The bill, which has broad backing among lawmakers but has yet to be voted on, also includes a provision that would force some to undergo conversion therapy. Amnesty International said this could violate Ghana’s anti-torture laws.

No politician has come out publicly against it. President Nana Akufo-Addo urged civil debate and tolerance when the bill was introduced, but did not take a stance on its content.

Opponents say its passage would be a major setback for a country whose reputation as a friendly and stable democracy attracts tourists and investors.
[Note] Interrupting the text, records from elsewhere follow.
Definition handle_rtp (self : t) (sender_demux_id : DemuxId.t) (incoming_rtp : Packet.t) (now : Z)
    : Res Error (t * Outcome) :=
  if (Packet.ssrc incoming_rtp =? CLIENT_SERVER_DATA_SSRC)
     && (Packet.payload_type incoming_rtp =? CLIENT_SERVER_DATA_PAYLOAD_TYPE) then
    payload ← Packet.payload incoming_rtp;
    match decode payload with
    | None => Ok (self, Err InvalidClientToServerProtobuf)
    | Some proto => handle_device_to_sfu self proto sender_demux_id now
    end
  else handle_media_rtp self sender_demux_id incoming_rtp now.

(** ** The tick *)

Definition update_rates (now : Z) (sender : Client.t) : Client.t :=
  let update v :=
    v <| IncomingVideoState.rate_tracker ::= fun r => DataRateTracker.update r now |> in
  sender <| Client.incoming_video0 ::= update |> <| Client.incoming_video1 ::= update |>
         <| Client.incoming_video2 ::= update |>.

(** [map(..).max().unwrap_or(0)] of heights, which are not negative *)
Definition max_requested_active_speaker_height (self : t) (active_speaker_id : DemuxId.t) : Z :=
  fold_left Z.max
    (map Client.active_speaker_height
       (List.filter (fun c => negb (Client.demux_id c =? active_speaker_id)) (clients self))) 0.

(** The requests for the higher layers of a new active speaker. *)
Definition active_speaker_requests (self : t) (new_active_speaker : option DemuxId.t)
    : Res Error (list KeyFrameRequestToSend) :=
  match new_active_speaker with
  | None => Ok []
  | Some active_speaker_id =>
      active_speaker ← unwrap (find_client self active_speaker_id);
      match IncomingVideoState.height (Client.incoming_video0 active_speaker) with
      | Some layer0_height =>
          Ok (if layer0_height <? max_requested_active_speaker_height self active_speaker_id then
                [(active_speaker_id, LayerId.to_ssrc LayerId.Video1 active_speaker_id);
                 (active_speaker_id, LayerId.to_ssrc LayerId.Video2 active_speaker_id)]
              else [])
      | None => Ok []
      end
  end.

Definition tick (self : t) (now : Z) (outcome : option ApprovedUsers.Outcome) (runtime : bool)
    : Res Error (t * list RtpToSend * list KeyFrameRequestToSend) :=
  let self := self <| approved_users ::= fun a => ApprovedUsers.tick a outcome runtime |> in
  let self := self <| Call.clients ::= map (update_rates now) |> in
  '(self, new_active_speaker) ←
    (if active_speaker_calculated self + ACTIVE_SPEAKER_CALCULATION_INTERVAL <? now
     then calculate_active_speaker (self <| active_speaker_calculated := now |>) now
     else Ok (self, None));
  let client_was_added_or_removed := clients_update_sent self <? client_added_or_removed self in
  let self := if client_was_added_or_removed then self <| clients_update_sent := now |> else self in
  self ← reallocate_target_send_rates_if_its_been_too_long self now;
  '(self, out1) ←
    send_update_proto_to_participating_clients self client_was_added_or_removed
      (bool_decide (is_Some new_active_speaker)) now;
  '(self, out2) ← send_update_proto_to_pending_clients self client_was_added_or_removed;
  '(self, out3) ← send_update_proto_to_removed_clients self now;
  '(self, out4) ← send_raised_hands_proto_to_clients self now;
  '(self, key_frame_requests) ← send_key_frame_requests_if_its_been_too_long self now;
  more ← active_speaker_requests self new_active_speaker;
  '(self, out5) ← send_mrp_updates self now;
  Ok (self, out1 ++ out2 ++ out3 ++ out4 ++ out5, key_frame_requests ++ more).

End Handlers.
End Handlers.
Fiatsi speaks on the phone at home with a member of the LGBT+ community
Fiatsi speaks on the phone at home with a member of the LGBT+ community (Francis Kokoroko/Reuters)
Fiatsi poses for a photograph while reflecting on personal relationships
Fiatsi poses for a photograph while reflecting on personal relationships (Francis Kokoroko/Reuters)

Its backers say LGBT+ activities threaten the concept of family which is central to the structure of all Ghana’s ethnic groups. No voting date has been set.

“I call it the ‘Anti-Human’ bill,” said Fiatsi, who is a former Christian pastor. “It takes away from our family values of being a tolerant country, and being hospitable and loving.”

‘WE ARE ALL THE SAME’

There have been no national opinion polls on the bill. Advocates say LGBT+ people are often subject to physical abuse and blackmail in Ghana, and those who come out or are outed are frequently ostracised by friends and family.

“There are some of my siblings and cousins who, for over five years, we never spoke, even though I love and miss them so much,” said Fiatsi. “Most of them think I’m just a demon.”

So do many of her former colleagues. Christian leaders have been among the most outspoken champions of the bill. When public hearings began in November, Abraham Ofori-Kuragu, a spokesperson for the influential Pentecostal-Charismatic council, said he had never seen a law “so bold in its presentation of the Ghanaian agenda”.

More than 70 per cent of Ghana’s 30 million people are Christian, and billboards with the faces of popular preachers adorn most street corners in the capital, Accra. Some faith leaders condemn advocacy for LGBT+ rights as a western imposition.

Fiatsi stands inside her wardrobe
Fiatsi stands inside her wardrobe (Francis Kokoroko/Reuters)
A portrait of Fiatsi hanging on a wall at home
A portrait of Fiatsi hanging on a wall at home (Francis Kokoroko/Reuters)

No longer welcome at the churches where she used to preach, Fiatsi channels her evangelism into art and activism.

Her studio compound, where she hosts LGBT+-friendly artist residency programmes, is filled with sculptures carved from tree trunks or shaped from old electronics. Murals and affirmations like “We Are All The Same” line the walls.

She has a global network of allies but she insists she will stay in Ghana out of solidarity with those unable to leave.

Even as the perils of life as a trans woman rise, Fiatsi takes comfort in small acts of humanity. Shortly after the bill was introduced, she travelled for a funeral to her family’s village, her first time back in 20 years.

Fiatsi and her brother, Prince Fiatsi, 47, greet people as they arrive at their family’s village for the funeral of a their grandmother
Fiatsi and her brother, Prince Fiatsi, 47, greet people as they arrive at their family’s village for the funeral of a their grandmother (Francis Kokoroko/Reuters)
Fiatsi talks with family members during visit back home
Fiatsi talks with family members during visit back home (Francis Kokoroko/Reuters)

She stood nervously in her dress and heels. Some people exchanged pleasantries, while others darted their eyes and quietly sniggered.

Before too long, the awkwardness gave way to familial warmth. A relative patted her back. Another asked how life was going. When someone made a snide comment, Fiatsi playfully stuck her tongue out before continuing her conversation.

“There are many more of us that will be born, even far after I’m gone,” she said. “What I do today is not for me, or even for those living today. It’s for the future generation.”